*** MATERIAL FOR THIS TASK ***
(** C3. Rows whose kind is "BREAK START" or "BREAK END", the only kinds the
    break command records, are ignored by the aggregation: the scan leaves
    the total and the session and break state as they are on such a row,
    and dropping these rows changes neither the final state of the scan nor
    the seconds worked. *)
Theorem front_end_break_kinds_ignored :
  forall today,
    (forall user_logs,
        take_break_event user_logs = "BREAK START"
        \/ take_break_event user_logs = "BREAK END") /\
    (forall st record event_time,
        Logs.Evenement record = "BREAK START"
        \/ Logs.Evenement record = "BREAK END" ->
        strptime (Logs.Heure record) = Some event_time ->
        step today st record = Returned st) /\
    (forall st st' records,
        scan today st records = Returned st' ->
        scan today st (filter (fun r => negb (is_break_mark r)) records)
          = Returned st') /\
    (forall records total,
        worked_seconds today records = Returned total ->
        worked_seconds today (filter (fun r => negb (is_break_mark r)) records)
          = Returned total) /\
    (forall records,
        Forall (fun r => is_break_mark r = true ->
                         strptime (Logs.Heure r) <> None) records ->
        worked_seconds today (filter (fun r => negb (is_break_mark r)) records)
          = worked_seconds today records).
Proof.
  intros today. split; [| split; [| split; [| split]]].
  - intros user_logs. unfold take_break_event.
    destruct (find is_break_mark (rev user_logs)) as [last_break|]; [| now left].
    destruct (Logs.Evenement last_break =? "BREAK END")%string; auto.
  - intros st record event_time Hkind Htime.
    rewrite step_break_mark, Htime; [reflexivity |].
    unfold is_break_mark.
    destruct Hkind as [-> | ->]; reflexivity.
  - intros st st' records. apply scan_without_break_marks.
  - intros records total. unfold worked_seconds.
    rewrite sort_filter.
    destruct (scan today init (sort records)) as [st|e] eqn:E; [| discriminate].
    now rewrite (scan_without_break_marks today _ _ _ E).
  - intros records Hparsed. unfold worked_seconds.
    rewrite sort_filter, scan_break_marks_parsed; [reflexivity |].
    apply Forall_forall. intros r Hr.
    rewrite Forall_forall in Hparsed.
    exact (Hparsed r (proj1 (sort_In r records) Hr)).
Qed.

Lemma front_end_break_kinds_ignored_witness :
  step 19000 (mk_state 100 (Some (mk 9 0 0)) false None)
       (Logs.mk "alice" "2024-05-01" "12:00:00" "BREAK START")
    = Returned (mk_state 100 (Some (mk 9 0 0)) false None) /\
  worked_seconds 19000
    (filter (fun r => negb (is_break_mark r))
       [Logs.mk "alice" "2024-05-01" "09:00:00" "CHECK IN";
        Logs.mk "alice" "2024-05-01" "12:00:00" "BREAK START";
        Logs.mk "alice" "2024-05-01" "12:30:00" "BREAK END";
        Logs.mk "alice" "2024-05-01" "17:00:00" "CHECK OUT"])
    = Returned 28800.
Proof.
  split.
  - apply (proj1 (proj2 (front_end_break_kinds_ignored 19000))
             _ _ (mk 12 0 0)); [now left | reflexivity].
  - apply (proj1 (proj2 (proj2 (proj2 (front_end_break_kinds_ignored 19000))))).
    vm_compute. reflexivity.
Defined.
*** End of MATERIAL FOR THIS TASK ***
» TASK INSTRUCTIONS: Output all of the records above exactly as they appear.

» WRITTEN ANSWER:
(** C3. Rows whose kind is "BREAK START" or "BREAK END", the only kinds the
    break command records, are ignored by the aggregation: the scan leaves
    the total and the session and break state as they are on such a row,
    and dropping these rows changes neither the final state of the scan nor
    the seconds worked. *)
Theorem front_end_break_kinds_ignored :
  forall today,
    (forall user_logs,
        take_break_event user_logs = "BREAK START"
        \/ take_break_event user_logs = "BREAK END") /\
    (forall st record event_time,
        Logs.Evenement record = "BREAK START"
        \/ Logs.Evenement record = "BREAK END" ->
        strptime (Logs.Heure record) = Some event_time ->
        step today st record = Returned st) /\
    (forall st st' records,
        scan today st records = Returned st' ->
        scan today st (filter (fun r => negb (is_break_mark r)) records)
          = Returned st') /\
    (forall records total,
        worked_seconds today records = Returned total ->
        worked_seconds today (filter (fun r => negb (is_break_mark r)) records)
          = Returned total) /\
    (forall records,
        Forall (fun r => is_break_mark r = true ->
                         strptime (Logs.Heure r) <> None) records ->
        worked_seconds today (filter (fun r => negb (is_break_mark r)) records)
          = worked_seconds today records).
Proof.
  intros today. split; [| split; [| split; [| split]]].
  - intros user_logs. unfold take_break_event.
    destruct (find is_break_mark (rev user_logs)) as [last_break|]; [| now left].
    destruct (Logs.Evenement last_break =? "BREAK END")%string; auto.
  - intros st record event_time Hkind Htime.
    rewrite step_break_mark, Htime; [reflexivity |].
    unfold is_break_mark.
    destruct Hkind as [-> | ->]; reflexivity.
  - intros st st' records. apply scan_without_break_marks.
  - intros records total. unfold worked_seconds.
    rewrite sort_filter.
    destruct (scan today init (sort records)) as [st|e] eqn:E; [| discriminate].
    now rewrite (scan_without_break_marks today _ _ _ E).
  - intros records Hparsed. unfold worked_seconds.
    rewrite sort_filter, scan_break_marks_parsed; [reflexivity |].
    apply Forall_forall. intros r Hr.
    rewrite Forall_forall in Hparsed.
    exact (Hparsed r (proj1 (sort_In r records) Hr)).
Qed.

Lemma front_end_break_kinds_ignored_witness :
  step 19000 (mk_state 100 (Some (mk 9 0 0)) false None)
       (Logs.mk "alice" "2024-05-01" "12:00:00" "BREAK START")
    = Returned (mk_state 100 (Some (mk 9 0 0)) false None) /\
  worked_seconds 19000
    (filter (fun r => negb (is_break_mark r))
       [Logs.mk "alice" "2024-05-01" "09:00:00" "CHECK IN";
        Logs.mk "alice" "2024-05-01" "12:00:00" "BREAK START";
        Logs.mk "alice" "2024-05-01" "12:30:00" "BREAK END";
        Logs.mk "alice" "2024-05-01" "17:00:00" "CHECK OUT"])
    = Returned 28800.
Proof.
  split.
  - apply (proj1 (proj2 (front_end_break_kinds_ignored 19000))
             _ _ (mk 12 0 0)); [now left | reflexivity].
  - apply (proj1 (proj2 (proj2 (proj2 (front_end_break_kinds_ignored 19000))))).
    vm_compute. reflexivity.
Defined.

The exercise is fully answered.